I cannot think or comprehend of anything more cucked than using rust. Honestly, think about it rationally. You are studying, learning, evangelising and promoting a language for a few years already solely so it can go and get ravaged by another man. All the hard work you put into your beautiful little language - understanding the beauty of borrow semantics, making beautiful efficient C bindings, participating in the RFCs, writing it, playing with it. All of it has one simple result: rust is more enjoyable for the men that will eventually just write unsafe in every function.

Created the perfect language? Great. Who benefits? If you're lucky, a random man who had nothing to do with the way the language grew up, who gets to work with it. He gets to write its tight semantics every night. He gets the benefits of its strong and fearless concurrency that came from the way you contributed to it.

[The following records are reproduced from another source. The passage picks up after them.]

(** The same workspace on a file system mounted read-only. *)
Definition read_only : platform :=
  Platform "/ws" "/usr/bin/python3" 4096 demo_spawn (λ _ _, None)
    (λ _ _, Some (OtherOSError 30)) (λ _ _, None).

(** A workspace in which no candidate has a build descriptor. *)
Definition bare_fs : filesystem := fs_of [
  (["clients"], dir_node);
  (["clients"; "python"], dir_node);
  (["clients"; "python"; "core"], dir_node)
].

(** The runs of [main] on the demonstration workspace. *)
Definition demo_run : result run_result := run demo packages (start demo_fs).
Definition denied_run : result run_result := run denied packages (start demo_fs).
Definition no_interpreter_run : result run_result :=
  run no_interpreter packages (start demo_fs).
Definition demo_result : run_result := RunResult ["core"] ["idp"] 1.

(** The state in which the loop of line 69 starts, when [mkdir] succeeded. *)
Definition loop_start (Π : platform) (m : filesystem) : state :=
  record (EPrint (OutputDirectory (path_str Π dist_dir)))
    (final (mkdir_parents_exist_ok Π dist_dir
       (record (EPrint (SectionBanner "Building Python Packages for Distribution"))
          (start m)))).

(** [q] is a directory, or is missing and the operating system lets it be
    created. *)
Definition can_make (Π : platform) (m : filesystem) (q : path) : bool :=
  match m !! q with
  | Some n => is_dir n
  | None => match mkdir_fault Π q m with None => true | Some _ => false end
  end.

(** The file system once [q] was created, if it was missing. *)
Definition with_dir (Π : platform) (m : filesystem) (q : path) : filesystem :=
  match m !! q with
  | Some _ => m
  | None => <[q := Node true (new_dir_size Π)]> m
  end.

(** Line 60 has nothing in its way: neither the output directory nor its
    parent is there as something other than a directory, and what is
    missing of the two may be created. *)
Definition dist_dir_creatable (Π : platform) (m : filesystem) : bool :=
  can_make Π m ([] </> "dist") &&
  can_make Π (with_dir Π m ([] </> "dist")) dist_dir.

(** [stat] is not refused for any wheel the output directory lists. *)
Definition wheels_readable (Π : platform) (m : filesystem) : Prop :=
  ∀ name, name ∈ whl_names dist_dir m → stat_fault Π (dist_dir </> name) m = None.

(** ** Reading a run off its results *)

(** The candidates in the order the loop examined them: each one leaves
    either its "Skipping" or its "Building" line. *)
Definition notice (e : event) : option string :=
  match e with
  | EPrint (Skipping p) | EPrint (Building p) => Some p
  | _ => None
  end.

Definition examined (t : list event) : list string := omap notice t.

(** The candidates that passed line 72. *)
Definition started (t : list event) : list string :=
  omap (λ e, match e with EPrint (Building p) => Some p | _ => None end) t.

(** The candidates that line 72 turned away. *)
Definition skipped (t : list event) : list string :=
  omap (λ e, match e with EPrint (Skipping p) => Some p | _ => None end) t.

(** The directories handed to [shutil.rmtree]. *)
Definition removals (t : list event) : list path :=
  omap (λ e, match e with ERmtree p => Some p | _ => None end) t.

(** The lines of the artifact section of the summary (lines 115-121). *)
Definition artifact_line (l : line) : bool :=
  match l with
  | WheelHeader | WheelItem _ _ | InstallHeader | InstallCommand _ => true
  | _ => false
  end.

Definition artifact_lines (t : list event) : list line :=
  omap (λ e, match e with
             | EPrint l => if artifact_line l then Some l else None
             | _ => None
             end) t.

(** The build tool leaves the entry at [q] as it found it. *)
Definition tool_keeps (Π : platform) (q : path) : Prop :=
  ∀ h cmd cwd m after,
    left_by (spawn Π h cmd cwd m) = Some after → after !! q = m !! q.

(** The build tool neither creates nor removes a package directory or a
    build descriptor. *)
Definition tool_keeps_descriptors (Π : platform) : Prop :=
  ∀ h cmd cwd m after p,
    left_by (spawn Π h cmd cwd m) = Some after →
    eligible after p = eligible m p.

(** The stale directories of a package, as paths. *)
Definition cleanup_paths (package : string) : list path :=
  (λ c, python_dir </> package </> c) <$> cleanup_dirs package.

(** The events one pass of the loop body leaves for [package], with the
    lists it hands to the next pass ([None] when an exception left it). *)
Inductive step_trace (cmd : list string) (package : string)
    (built failed : list string)
  : list event → option (list string * list string) → Prop :=
| step_skip :
    step_trace cmd package built failed
      [EPrint (Skipping package)] (Some (built, failed))
| step_built rs :
    rs `sublist_of` cleanup_paths package →
    step_trace cmd package built failed
      (EPrint (Building package) :: (ERmtree <$> rs) ++
       [ESpawn cmd (python_dir </> package);
        EPrint (SuccessLine (package +:+ " built successfully"))])
      (Some (built ++ [package], failed))
| step_failed rs stderr :
    rs `sublist_of` cleanup_paths package →
    step_trace cmd package built failed
      (EPrint (Building package) :: (ERmtree <$> rs) ++
       [ESpawn cmd (python_dir </> package);
        EPrint (ErrorLine (package +:+ " build failed:"));
        EPrint (Output stderr)])
      (Some (built, failed ++ [package]))
| step_raise_clean rs :
    rs `sublist_of` cleanup_paths package →
    step_trace cmd package built failed
      (EPrint (Building package) :: (ERmtree <$> rs)) None
| step_raise_spawn rs :
    rs `sublist_of` cleanup_paths package →
    step_trace cmd package built failed
      (EPrint (Building package) :: (ERmtree <$> rs) ++
       [ESpawn cmd (python_dir </> package)]) None.

(** The events of a loop that ran to its end over [pkgs]. *)
Inductive loop_trace (cmd : list string)
  : list string → list string → list string → list event →
    list string → list string → Prop :=
| loop_done built failed :
    loop_trace cmd [] built failed [] built failed
| loop_next package pkgs built failed t1 built1 failed1 t2 built2 failed2 :
    step_trace cmd package built failed t1 (Some (built1, failed1)) →
    loop_trace cmd pkgs built1 failed1 t2 built2 failed2 →
    loop_trace cmd (package :: pkgs) built failed (t1 ++ t2) built2 failed2.

(** The lines of the artifact listing for a file system. *)
Definition wheel_lines (root : string) (m : filesystem) : list line :=
  match m !! dist_dir with
  | None => []
  | Some _ =>
      let whl_files := whl_names dist_dir m in
      if bool_decide (whl_files = []) then []
      else WheelHeader ::
           ((λ name, WheelItem name
                       (default 0%N (st_size <$> m !! (dist_dir </> name))))
              <$> merge_sort String.le whl_files) ++
           [InstallHeader; InstallCommand (String.concat "/" (root :: dist_dir))]
  end.

(** The lines of lines 99-109: the banner and the two package lists. *)
Definition summary_head (built failed : list string) : list line :=
  SectionBanner "Build Summary" ::
  (if bool_decide (built = []) then []
   else BuiltHeader (length built) :: (BuiltItem <$> built)) ++
  (if bool_decide (failed = []) then []
   else FailedHeader (length failed) :: (FailedItem <$> failed)).

(** The lines of the whole summary. *)
Definition summary_lines (root : string) (built failed : list string)
    (m : filesystem) : list line :=
  SectionBanner "Build Summary" ::
  (if bool_decide (built = []) then []
   else BuiltHeader (length built) :: (BuiltItem <$> built)) ++
  (if bool_decide (failed = []) then []
   else FailedHeader (length failed) :: (FailedItem <$> failed)) ++
  wheel_lines root m.
Arguments summary_lines : simpl never.

(** The lines that only the summary prints. *)
Definition summary_line (l : line) : bool :=
  match l with
  | SectionBanner _ | BuiltHeader _ | BuiltItem _ | FailedHeader _
  | FailedItem _ | WheelHeader | WheelItem _ _ | InstallHeader
  | InstallCommand _ => true
  | _ => false
  end.

(** The three events before the loop: banner, [mkdir], output directory. *)
Definition prologue (root : string) : list event :=
  [EPrint (SectionBanner "Building Python Packages for Distribution");
   EMkdir dist_dir;
   EPrint (OutputDirectory (String.concat "/" (root :: dist_dir)))].

(** ** Further readings of a log *)

(** The child processes started: command line and working directory. *)
Definition spawns (t : list event) : list (list string * path) :=
  omap (λ e, match e with ESpawn cmd cwd => Some (cmd, cwd) | _ => None end) t.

As a man who writes rust, you are LITERALLY dedicating at least 20 years of your life simply to create a language for another man to enjoy. It is the ULTIMATE AND FINAL cuck. Think about it logically

👍︎︎ 59 👤︎︎ u/hyperactiveinstinct 📅︎︎ Nov 13 2019 🗫︎ replies

lol no jobs

cries in unemployment

👍︎︎ 20 👤︎︎ u/hedgehog1024 📅︎︎ Nov 13 2019 🗫︎ replies

zero-jobs abstraction

👍︎︎ 14 👤︎︎ u/ironicshitpostr 📅︎︎ Nov 14 2019 🗫︎ replies

Rust is the only programming language that gave me some pleasure to learn, and it feels pretty much perfect for my life path.

👍︎︎ 10 👤︎︎ u/mgostIH 📅︎︎ Nov 13 2019 🗫︎ replies

Heathen! Burn him! Burn him! Heresy against The Holy Rust! Saint Klabnik will personally torture you to death for such heresy!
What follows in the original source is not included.